ACTION ITEM: Up to and including the line with "From stdpp Require Import sorting.", please set down the entries below exactly, starting from the first line.

[Dataset records]
▬▬▬▬▬▬

(* ===== verification/SystemVoting.v ===== *)
(** * eosio.system: producers, their levels and votes

    contracts/eosio.system/voting.cpp.  Producers registered by the administrator are
    put into one of two levels, which the elected schedule is made from; a voter gives
    the weight of the own stake and free deposit to one producer.  Proxies are part of the
    code, but no account can become one ([regproxy] always fails). *)

From stdpp Require Import sorting.
From S2P Require Import Prelude Float64 Names Asset Chain Views ResourceLimits HeaderState SystemTables.
#[local] Open Scope Z_scope.

Definition useconds_per_day_v : Z := 24 * 3600 * 1000000.
Definition LEVEL_ONE_MAX : nat := 21.
Definition LEVEL_TWO_MAX : nat := 105.
Definition min_activated_stake : Z := 0.

(** ** Levels *)

(** The first producer of that name in a list, replaced. *)
Fixpoint on_first (producer : name) (f : yta_prod_info -> list yta_prod_info) (l : list yta_prod_info) : option (list yta_prod_info) :=
  match l with
  | [] => None
  | p :: l' => if yp_owner p =? producer then Some (f p ++ l') else cons p <$> on_first producer f l'
  end.

(** The search through level one and, if it finds nothing, level two, common to
    [rm_producer_yta], [change_producer_yta_info] and [update_producers_yta_totalvotes]. *)
Definition search_levels (producer : name) (f : yta_prod_info -> list yta_prod_info) : M system unit :=
  all_prods ← sget prodslevel;
  match all_prods with
  | None => mret tt
  | Some st =>
      match on_first producer f (prods_l1 st) with
      | Some l1 => sset prodslevel (st <| prods_l1 := l1 |>)
      | None =>
          match on_first producer f (prods_l2 st) with
          | Some l2 => sset prodslevel (st <| prods_l2 := l2 |>)
          | None => mret tt
          end
      end
  end.

Definition rm_producer_yta (producer : name) : M system unit := search_levels producer (fun _ => []).

Definition add_producer_yta (producer : name) (level : Z) : M system unit :=
  prod ← get producer_infos producer "producer not found";
  let prodyta := mkYtaProd producer (total_votes prod) (pi_key prod) (pi_active prod) (location prod) false 0 in
  all_prods ← sget prodslevel;
  let st := default levels0 all_prods in
  if level =? 1 then
    _ ← eosio_assert (length (prods_l1 st) <? LEVEL_ONE_MAX)%nat "too many level one bp";
    sset prodslevel (st <| prods_l1 := prods_l1 st ++ [prodyta] |>)
  else if level =? 2 then
    _ ← eosio_assert (length (prods_l2 st) <? LEVEL_TWO_MAX)%nat "too many level two bp";
    sset prodslevel (st <| prods_l2 := prods_l2 st ++ [prodyta] |>)
  else sset prodslevel st.

Definition delproducer (producer : name) : M system unit :=
  itp ← find producer_infos producer;
  _ ← match itp with
      | Some p =>
          _ ← on_gstate (fun g => g <| total_unpaid_blocks := u32 (total_unpaid_blocks g - unpaid_blocks p) |>);
          _ ← on_gstate (fun g => g <| total_producer_vote_weight := (total_producer_vote_weight g - total_votes p)%f64 |>);
          erase producer_infos producer
      | None => mret tt
      end;
  itpex ← find producersext producer;
  match itpex with
  | Some p =>
      _ ← on_gstateex (fun g => g <| total_unpaid_base_cnt := u32 (total_unpaid_base_cnt g - unpaid_base_cnt p) |>);
      _ ← erase producersext producer;
      rm_producer_yta producer
  | None => mret tt
  end.

Definition change_producer_yta_info (producer : name) (producer_key : Z) (isactive : bool) : M system unit :=
  if negb isactive then delproducer producer
  else search_levels producer (fun p => [p <| yp_active := isactive |> <| yp_key := producer_key |>]).

Definition update_producers_yta_totalvotes (owner : name) (total_votes : f64) : M system unit :=
  search_levels owner (fun p => [p <| yp_votes := total_votes |>]).

(** ** Registration *)

Definition regproducer (producer : name) (producer_key : Z) (url_ : string) (location_ : Z) : M system unit :=
  _ ← eosio_assert (String.length url_ <? 512)%nat "url too long";
  _ ← eosio_assert (negb (producer_key =? 0)) "public key should not be the default value";
  _ ← require_auth (N "ytaadminuser");
  prod ← find producer_infos producer;
  match prod with
  | Some _ =>
      _ ← modify producer_infos producer (fun info =>
            Ok (info <| pi_key := producer_key |> <| pi_active := true |> <| url := url_ |> <| location := location_ |>));
      change_producer_yta_info producer producer_key true
  | None => emplace producer_infos producer (mkProducer (fl 0) producer_key true url_ 0 0 location_)
  end.

Definition unregprod (producer : name) : M system unit := eosio_assert false "unregprod is disabled".

Definition seqproducer (producer shadow_ : name) (seq level_ : Z) : M system unit :=
  _ ← require_auth (N "ytaadminuser");
  itp ← find producer_infos producer;
  _ ← eosio_assert (bool_decide (is_Some itp)) "producer not found";
  _ ← eosio_assert ((1 <=? seq) && (seq <=? 21)) "invalidate seq number";
  _ ← eosio_assert ((1 <=? level_) && (level_ <=? 3)) "invalidate level number";
  it ← find producersext producer;
  match it with
  | None =>
      _ ← emplace producersext producer (mkProducerExt seq level_ 0 0 shadow_);
      add_producer_yta producer level_
  | Some _ =>
      _ ← modify producersext producer (fun row => Ok (row <| seq_num := seq |> <| level := level_ |> <| shadow := shadow_ |>));
      _ ← rm_producer_yta producer;
      add_producer_yta producer level_
  end.

(** ** Promotion and removal by votes *)

(** The pass over one level: a producer below the threshold gets a day of grace. *)
Fixpoint level_pass (threshold ct : Z) (l : list yta_prod_info) : res (list yta_prod_info * bool) :=
  match l with
  | [] => Ok ([], false)
  | it :: l' =>
      v ← f64_trunc_i64s (yp_votes it);
      let '(it, is_remove, changed) :=
        if v <? threshold then
          if is_in_grace it then
            if useconds_per_day_v <? u64 (ct - grace_start_time it) then (it <| is_in_grace := false |>, true, true)
            else (it, negb (yp_active it), false)
          else (it <| is_in_grace := true |> <| grace_start_time := ct |>, negb (yp_active it), true)
        else if is_in_grace it then (it <| is_in_grace := false |>, negb (yp_active it), true)
        else (it, negb (yp_active it), false) in
      '(l', changed') ← level_pass threshold ct l';
      if is_remove : bool then Ok (l', true) else Ok (it :: l', changed || changed')
  end.

(** The loop that fills level one from level two; [kept] is what it went past. *)
Fixpoint promote (l1 kept l2 : list yta_prod_info) (changed : bool) : res (list yta_prod_info * list yta_prod_info * bool) :=
  match l2 with
  | [] => Ok (l1, kept, changed)
  | it :: l2' =>
      v ← f64_trunc_i64s (yp_votes it);
      if 50000000000 <=? v then
        if (length l1 <? LEVEL_ONE_MAX)%nat then promote (l1 ++ [it]) kept l2' true
        else Ok (l1, kept ++ it :: l2', changed)
      else promote l1 (kept ++ [it]) l2' changed
  end.

Section handlers.
Context {E : SystemEnv} {DV : DepositView}.

Definition update_producer_level : M system unit :=
  all_prods ← sget prodslevel;
  match all_prods with
  | None => mret tt
  | Some st =>
      ct ← ask current_time;
      '(l1, changed1) ← lift (level_pass 50000000000 ct (prods_l1 st));
      '(l2, changed2) ← lift (level_pass 20000000000 ct (prods_l2 st));
      '(l1, l2, ischanged) ← lift (if (length l1 <? LEVEL_ONE_MAX)%nat then promote l1 [] (sort_by_votes l2) (changed1 || changed2)
                                   else Ok (l1, l2, changed1 || changed2));
      when ischanged (sset prodslevel (mkLevels l1 l2))
  end.

Definition reprodlevel : M system unit :=
  _ ← require_auth (N "ytarewardusr");
  g ← gets gstate;
  if last_pervote_bucket_fill g =? 0 then mret tt else update_producer_level.

Definition setautosche (auto_sche : bool) (min_l1_ max_l2_ : Z) : M system unit :=
  _ ← require_auth (N "ytaadminuser");
  sset globalext3 (mkGlobal3 auto_sche min_l1_ max_l2_).

(** ** The elected schedule *)

(** The order of [std::pair<producer_key, uint16_t>], where keys compare by name. *)
Definition top_le (a b : producer_key * Z) : Prop :=
  producer_name (fst a) < producer_name (fst b) \/ producer_name (fst a) = producer_name (fst b) /\ snd a <= snd b.
#[export] Instance top_le_dec : RelDecision top_le.
Proof. intros a b. unfold top_le. apply _. Defined.

Definition top_of (p : yta_prod_info) : producer_key * Z := (mkProducerKey (yp_owner p) (yp_key p), yp_location p).

(** The producers of level one and, where allowed, of level two up to 21 in all. *)
Definition top_producers (max_l2 : Z) (st : all_prods_level) : list (producer_key * Z) :=
  let top := map top_of (prods_l1 st) in
  if (0 <? max_l2) && (length top <? 21)%nat
  then top ++ map top_of (take (Z.to_nat (Z.min (21 - Z.of_nat (length top)) max_l2)) (sort_by_votes (prods_l2 st)))
  else top.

▬▬▬▬▬▬

FINISHED TASK:
(* ===== verification/SystemVoting.v ===== *)
(** * eosio.system: producers, their levels and votes

    contracts/eosio.system/voting.cpp.  Producers registered by the administrator are
    put into one of two levels, which the elected schedule is made from; a voter gives
    the weight of the own stake and free deposit to one producer.  Proxies are part of the
    code, but no account can become one ([regproxy] always fails). *)

From stdpp Require Import sorting.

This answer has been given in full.